═══ Supplied entries ═══

(* ===== verification/DecimalBin.v ===== *)
(** * DecimalBin: the binary format of decimals

    [decimal2bin], [bin2decimal], [decimal_bin_size] and [decimal_size] of
    [strings/decimal.c], with the big endian stores and loads of
    [include/myisampack.h].  [to] is a buffer of bytes and a pointer into it or
    into the words is an index. *)
From stdpp Require Import base tactics option list numbers.
From Stdlib Require Import ZArith Lia.
From S2P Require Import Prelude Decimal.

Module DecimalBin.
Import Decimal.

(** ** Model *)

Definition dig2bytes : list Z := [0; 1; 1; 2; 2; 3; 3; 4; 4; 4].

Definition mi_int1store (to : list Z) (p x : Z) : option (list Z) := store to p (u8 x).
Definition mi_int2store (to : list Z) (p x : Z) : option (list Z) :=
  let def_temp := u32 x in
  to ← store to (p + 1) (u8 def_temp);
  store to p (u8 (def_temp ≫ 8)).
Definition mi_int3store (to : list Z) (p x : Z) : option (list Z) :=
  let def_temp := u32 x in
  to ← store to (p + 2) (u8 def_temp);
  to ← store to (p + 1) (u8 (def_temp ≫ 8));
  store to p (u8 (def_temp ≫ 16)).
Definition mi_int4store (to : list Z) (p x : Z) : option (list Z) :=
  let def_temp := u32 x in
  to ← store to (p + 3) (u8 def_temp);
  to ← store to (p + 2) (u8 (def_temp ≫ 8));
  to ← store to (p + 1) (u8 (def_temp ≫ 16));
  store to p (u8 (def_temp ≫ 24)).

(** [switch (i)] over the stores and over the loads. *)
Definition mi_store (i : Z) (to : list Z) (p x : Z) : option (list Z) :=
  if bool_decide (i = 1) then mi_int1store to p x
  else if bool_decide (i = 2) then mi_int2store to p x
  else if bool_decide (i = 3) then mi_int3store to p x
  else if bool_decide (i = 4) then mi_int4store to p x
  else None.

Definition mi_sint1korr (a : list Z) (p : Z) : option Z := x ← load a p; Some (s8 x).
Definition mi_sint2korr (a : list Z) (p : Z) : option Z :=
  x0 ← load a p; x1 ← load a (p + 1);
  Some (s16 (x1 + (s8 x0 ≪ 8))).
Definition mi_sint3korr (a : list Z) (p : Z) : option Z :=
  x0 ← load a p; x1 ← load a (p + 1); x2 ← load a (p + 2);
  Some (s32 (if bool_decide (x0 &&& 128 <> 0)
             then (255 ≪ 24) ||| (x0 ≪ 16) ||| (x1 ≪ 8) ||| x2
             else (x0 ≪ 16) ||| (x1 ≪ 8) ||| x2)).
Definition mi_sint4korr (a : list Z) (p : Z) : option Z :=
  x0 ← load a p; x1 ← load a (p + 1); x2 ← load a (p + 2); x3 ← load a (p + 3);
  Some (s32 (x3 + (x2 ≪ 8) + (x1 ≪ 16) + (s8 x0 ≪ 24))).

Definition mi_korr (i : Z) (a : list Z) (p : Z) : option Z :=
  if bool_decide (i = 1) then mi_sint1korr a p
  else if bool_decide (i = 2) then mi_sint2korr a p
  else if bool_decide (i = 3) then mi_sint3korr a p
  else if bool_decide (i = 4) then mi_sint4korr a p
  else None.

(** [while (intg > 0 && *buf0 == 0)], at most [n] words. *)
Fixpoint skip_zero_words (n : nat) (b : list Z) (buf0 intg i : Z) : option (Z * Z) :=
  if bool_decide (intg > 0)
  then
    x ← load b buf0;
    if bool_decide (x = 0)
    then match n with
         | O => None
         | S n => skip_zero_words n b (buf0 + 1) (intg - i) DIG_PER_DEC1
         end
    else Some (buf0, intg)
  else Some (buf0, intg).

(** [for (i= ...; *buf0 < powers10[i--]; intg--) ;], at most [n] digits. *)
Fixpoint skip_zero_digits (n : nat) (x i intg : Z) : option Z :=
  w ← load powers10 i;
  if bool_decide (x < w)
  then match n with O => None | S n => skip_zero_digits n x (i - 1) (intg - 1) end
  else Some intg.

(** The first word that is not zero and the number of digits from there on. *)
Definition remove_leading_zeroes (from : decimal_t) : option (Z * Z) :=
  '(buf0, intg) ← skip_zero_words (length (buf from)) (buf from) 0 (intg from)
                    (Z.rem (intg from - 1) DIG_PER_DEC1 + 1);
  if bool_decide (intg > 0)
  then
    x ← load (buf from) buf0;
    intg ← skip_zero_digits 9 x (Z.rem (intg - 1) DIG_PER_DEC1) intg;
    Some (buf0, intg)
  else Some (buf0, 0).

(** [n] times [*to++= mask]. *)
Definition fill_bytes (n p mask : Z) (to : list Z) : option (list Z) :=
  for_up (Z.to_nat n) 0 (fun k to => store to (p + k) (u8 mask)) to.

(** The loop that stores whole words. *)
Definition store_words (n : Z) (b1 : list Z) (buf1 p mask : Z) (to : list Z) : option (list Z) :=
  for_up (Z.to_nat n) 0
    (fun k to => x ← load b1 (buf1 + k); mi_int4store to (p + 4 * k) (Z.lxor x mask)) to.

(** [while (frac1x < lim && dig2bytes[frac1x] == i) frac1x++;] *)
Fixpoint more_digits (n : nat) (frac1x lim i : Z) : option Z :=
  if bool_decide (frac1x < lim)
  then
    b ← load dig2bytes frac1x;
    if bool_decide (b = i)
    then match n with O => None | S n => more_digits n (frac1x + 1) lim i end
    else Some frac1x
  else Some frac1x.

(** The words, and what is in front of and behind them: the new [to] pointer and
    the buffer. *)
Definition store_number (b1 : list Z) (buf1 mask intg1 intg1x frac1 frac1x frac0 frac0x p : Z) (to : list Z)
  : option (Z * list Z) :=
  '(p, buf1, to) ←
    (if bool_decide (intg1x <> 0)
     then
       i ← load dig2bytes intg1x;
       w ← load powers10 intg1x;
       x ← load b1 buf1;
       to ← mi_store i to p (Z.lxor (Z.rem x w) mask);
       Some (p + i, buf1 + 1, to)
     else Some (p, buf1, to));
  let n := Z.max 0 (intg1 + frac1) in
  to ← store_words n b1 buf1 p mask to;
  let p := p + 4 * n in
  let buf1 := buf1 + n in
  if bool_decide (frac1x <> 0)
  then
    i ← load dig2bytes frac1x;
    frac1x ← more_digits 9 frac1x (if bool_decide (frac1 < frac0) then DIG_PER_DEC1 else frac0x) i;
    w ← load powers10 (DIG_PER_DEC1 - frac1x);
    x ← load b1 buf1;
    to ← mi_store i to p (Z.lxor (Z.quot x w) mask);
    Some (p + i, to)
  else Some (p, to).

(** What the fraction part is stored as: [frac1], [frac1x], [fsize0] and whether it
    is cut. *)
Definition fit_frac (frac0 frac0x fsize0 frac1 frac1x fsize1 : Z) : Z * Z * Z * bool :=
  if bool_decide (fsize0 < fsize1) then (frac0, frac0x, fsize0, true)
  else if bool_decide (fsize0 > fsize1) && bool_decide (frac1x <> 0)
  then if bool_decide (frac0 = frac1) then (frac1, frac0x, fsize1, false)
       else (frac1 + 1, 0, fsize0, false)
  else (frac1, frac1x, fsize0, false).

Definition decimal2bin (from : decimal_t) (to : list Z) (precision frac : Z) : option (Z * list Z) :=
  let mask := if bool_decide (sign from <> 0) then -1 else 0 in
  let intg := precision - frac in
  let intg0 := Z.quot intg DIG_PER_DEC1 in
  let frac0 := Z.quot frac DIG_PER_DEC1 in
  let intg0x := intg - intg0 * DIG_PER_DEC1 in
  let frac0x := frac - frac0 * DIG_PER_DEC1 in
  let frac1 := Z.quot (Decimal.frac from) DIG_PER_DEC1 in
  let frac1x := Decimal.frac from - frac1 * DIG_PER_DEC1 in
  b_intg0x ← load dig2bytes intg0x;
  b_frac0x ← load dig2bytes frac0x;
  b_frac1x ← load dig2bytes frac1x;
  let isize0 := intg0 * 4 + b_intg0x in
  let fsize0 := frac0 * 4 + b_frac0x in
  let fsize1 := frac1 * 4 + b_frac1x in
  let to_end := fsize0 + isize0 in
  '(buf1, from_intg) ← remove_leading_zeroes from;
  let '(mask, intg, b1, buf1) :=
    if bool_decide (from_intg + fsize1 = 0) then (0, 1, [0], 0) else (mask, intg, buf from, buf1) in
  let intg1 := Z.quot from_intg DIG_PER_DEC1 in
  let intg1x := from_intg - intg1 * DIG_PER_DEC1 in
  b_intg1x ← load dig2bytes intg1x;
  let isize1 := intg1 * 4 + b_intg1x in
  '(buf1, intg1, intg1x, error, p, to) ←
    (if bool_decide (intg < from_intg)
     then Some (buf1 + (intg1 - intg0 + Z.b2z (bool_decide (intg1x > 0)) - Z.b2z (bool_decide (intg0x > 0))),
                intg0, intg0x, E_DEC_OVERFLOW, 0, to)
     else if bool_decide (isize0 > isize1)
     then to ← fill_bytes (isize0 - isize1) 0 mask to;
          Some (buf1, intg1, intg1x, E_DEC_OK, isize0 - isize1, to)
     else Some (buf1, intg1, intg1x, E_DEC_OK, 0, to));
  let '(frac1, frac1x, fsize0, cut) := fit_frac frac0 frac0x fsize0 frac1 frac1x fsize1 in
  let error := if (cut : bool) then E_DEC_TRUNCATED else error in
  '(p, to) ← store_number b1 buf1 mask intg1 intg1x frac1 frac1x frac0 frac0x p to;
  to ← (if bool_decide (fsize0 > fsize1)
        then fill_bytes (Z.min (fsize0 - fsize1) (Z.max 0 (to_end - p))) p mask to
        else Some to);
  x ← load to 0;
  to ← store to 0 (Z.lxor x 0x80);
  Some (error, to).

Definition decimal_size (precision scale : Z) : Z := ROUND_UP (precision - scale) + ROUND_UP scale.

Definition decimal_bin_size (precision scale : Z) : option Z :=
  let intg := precision - scale in
  let intg0 := Z.quot intg DIG_PER_DEC1 in
  let frac0 := Z.quot scale DIG_PER_DEC1 in
  b_intg0x ← load dig2bytes (intg - intg0 * DIG_PER_DEC1);
  b_frac0x ← load dig2bytes (scale - frac0 * DIG_PER_DEC1);
  Some (intg0 * 4 + b_intg0x + frac0 * 4 + b_frac0x).

(** The words that are read: the index of the next one, [to->intg] and the
    buffer; a buffer alone is what [goto err] leaves. *)
Definition read_state : Type := Z * Z * list Z.
Definition read_result : Type := read_state + list Z.

(** [if (buf > to->buf || *buf != 0) buf++; else to->intg-= digits;] *)
Definition keep_word (digits x b to_intg : Z) (m : list Z) : read_state :=
  if bool_decide (b > 0) || bool_decide (x <> 0) then (b + 1, to_intg, m) else (b, to_intg - digits, m).

(** One of the loops over whole words, [n] of them from [p] on. *)
Fixpoint read_words (n : nat) (from : list Z) (p mask : Z) (leading : bool) (st : read_state)
  : option read_result :=
  match n with
  | O => Some (inl st)
  | S n =>
      x ← mi_sint4korr from p;
      let '(b, to_intg, m) := st in
      let x := s32 (Z.lxor x mask) in
      m ← store m b x;
      if bool_decide (u32 x > DIG_MAX) then Some (inr m)
      else
        read_words n from (p + 4) mask leading
          (if leading then keep_word DIG_PER_DEC1 x b to_intg m else (b + 1, to_intg, m))
  end.

(** The digits in front of the first whole word. *)
Definition read_head (intg0x : Z) (from : list Z) (p mask : Z) (st : read_state)
  : option (Z * read_result) :=
  if bool_decide (intg0x <> 0)
  then
    i ← load dig2bytes intg0x;
    x ← mi_korr i from p;
    let '(b, to_intg, m) := st in
    let x := s32 (Z.lxor x mask) in
    m ← store m b x;
    w ← load powers10 (intg0x + 1);
    Some (p + i, if bool_decide (u64 x >= w) then inr m else inl (keep_word intg0x x b to_intg m))
  else Some (p, inl st).

(** The digits behind the last whole word. *)
Definition read_tail (frac0x : Z) (from : list Z) (p mask : Z) (st : read_state) : option read_result :=
  if bool_decide (frac0x <> 0)
  then
    i ← load dig2bytes frac0x;
    x ← mi_korr i from p;
    w ← load powers10 (DIG_PER_DEC1 - frac0x);
    let '(b, to_intg, m) := st in
    let x := s32 (s32 (Z.lxor x mask) * w) in
    m ← store m b x;
    Some (if bool_decide (u32 x > DIG_MAX) then inr m else inl (b + 1, to_intg, m))
  else Some (inl st).

(** The sizes that fit into [to]: [intg0], [intg0x], [frac0], [frac0x], the bytes
    that are left out in front and the error. *)
Definition fit_words (len intg0 intg0x frac0 frac0x : Z) : option (Z * Z * Z * Z * Z * Z) :=
  let '(intg1, frac1, error) :=
    FIX_INTG_FRAC_ERROR len (intg0 + Z.b2z (bool_decide (intg0x > 0))) (frac0 + Z.b2z (bool_decide (frac0x > 0))) in
  if bool_decide (error <> 0)
  then
    if bool_decide (intg1 < intg0 + Z.b2z (bool_decide (intg0x > 0)))
    then b ← load dig2bytes intg0x; Some (intg1, 0, 0, 0, b + 4 * (intg0 - intg1), error)
    else Some (intg0, intg0x, frac1, 0, 0, error)
  else Some (intg0, intg0x, frac0, frac0x, 0, error).

(** The parts of the number. *)
Definition read_number (intg0 intg0x frac0 frac0x : Z) (from : list Z) (p mask : Z) (st : read_state)
  : option read_result :=
  '(p, r) ← read_head intg0x from p mask st;
  match r with
  | inr m => Some (inr m)
  | inl st =>
      r ← read_words (Z.to_nat intg0) from p mask true st;
      match r with
      | inr m => Some (inr m)
      | inl st =>
          let p := p + 4 * Z.max 0 intg0 in
          r ← read_words (Z.to_nat frac0) from p mask false st;
          match r with
          | inr m => Some (inr m)
          | inl st => read_tail frac0x from (p + 4 * Z.max 0 frac0) mask st
          end
      end
  end.

Definition bin2decimal (from : list Z) (to : decimal_t) (precision scale : Z) : option (Z * decimal_t) :=
  let intg := precision - scale in
  let intg0 := Z.quot intg DIG_PER_DEC1 in
  let frac0 := Z.quot scale DIG_PER_DEC1 in
  let intg0x := intg - intg0 * DIG_PER_DEC1 in
  let frac0x := scale - frac0 * DIG_PER_DEC1 in
  first ← load from 0;
  let mask := if bool_decide (first &&& 0x80 <> 0) then 0 else -1 in
  bin_size ← decimal_bin_size precision scale;
  d_copy ← read from 0 bin_size;
  x ← load d_copy 0;
  d_copy ← store d_copy 0 (Z.lxor x 0x80);
  '(intg0, intg0x, frac0, frac0x, p, error) ← fit_words (len to) intg0 intg0x frac0 frac0x;
  let to_frac := frac0 * DIG_PER_DEC1 + frac0x in
  r ← read_number intg0 intg0x frac0 frac0x d_copy p mask (0, intg0 * DIG_PER_DEC1 + intg0x, buf to);
  match r with
  | inl (_, to_intg, m) =>
      Some (error, mk_decimal to_intg to_frac (len to) (Z.b2z (bool_decide (mask <> 0))) m)
  | inr m => to ← decimal_make_zero (with_buf to m); Some (E_DEC_BAD_NUM, to)
  end.

End DecimalBin.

═══

Work instruction: From the data above, reproduce word for word the lines running from the line with "Definition fill_bytes (n" to the line with "(** What the", ends included.

Task output:
Definition fill_bytes (n p mask : Z) (to : list Z) : option (list Z) :=
  for_up (Z.to_nat n) 0 (fun k to => store to (p + k) (u8 mask)) to.

(** The loop that stores whole words. *)
Definition store_words (n : Z) (b1 : list Z) (buf1 p mask : Z) (to : list Z) : option (list Z) :=
  for_up (Z.to_nat n) 0
    (fun k to => x ← load b1 (buf1 + k); mi_int4store to (p + 4 * k) (Z.lxor x mask)) to.

(** [while (frac1x < lim && dig2bytes[frac1x] == i) frac1x++;] *)
Fixpoint more_digits (n : nat) (frac1x lim i : Z) : option Z :=
  if bool_decide (frac1x < lim)
  then
    b ← load dig2bytes frac1x;
    if bool_decide (b = i)
    then match n with O => None | S n => more_digits n (frac1x + 1) lim i end
    else Some frac1x
  else Some frac1x.

(** The words, and what is in front of and behind them: the new [to] pointer and
    the buffer. *)
Definition store_number (b1 : list Z) (buf1 mask intg1 intg1x frac1 frac1x frac0 frac0x p : Z) (to : list Z)
  : option (Z * list Z) :=
  '(p, buf1, to) ←
    (if bool_decide (intg1x <> 0)
     then
       i ← load dig2bytes intg1x;
       w ← load powers10 intg1x;
       x ← load b1 buf1;
       to ← mi_store i to p (Z.lxor (Z.rem x w) mask);
       Some (p + i, buf1 + 1, to)
     else Some (p, buf1, to));
  let n := Z.max 0 (intg1 + frac1) in
  to ← store_words n b1 buf1 p mask to;
  let p := p + 4 * n in
  let buf1 := buf1 + n in
  if bool_decide (frac1x <> 0)
  then
    i ← load dig2bytes frac1x;
    frac1x ← more_digits 9 frac1x (if bool_decide (frac1 < frac0) then DIG_PER_DEC1 else frac0x) i;
    w ← load powers10 (DIG_PER_DEC1 - frac1x);
    x ← load b1 buf1;
    to ← mi_store i to p (Z.lxor (Z.quot x w) mask);
    Some (p + i, to)
  else Some (p, to).

(** What the fraction part is stored as: [frac1], [frac1x], [fsize0] and whether it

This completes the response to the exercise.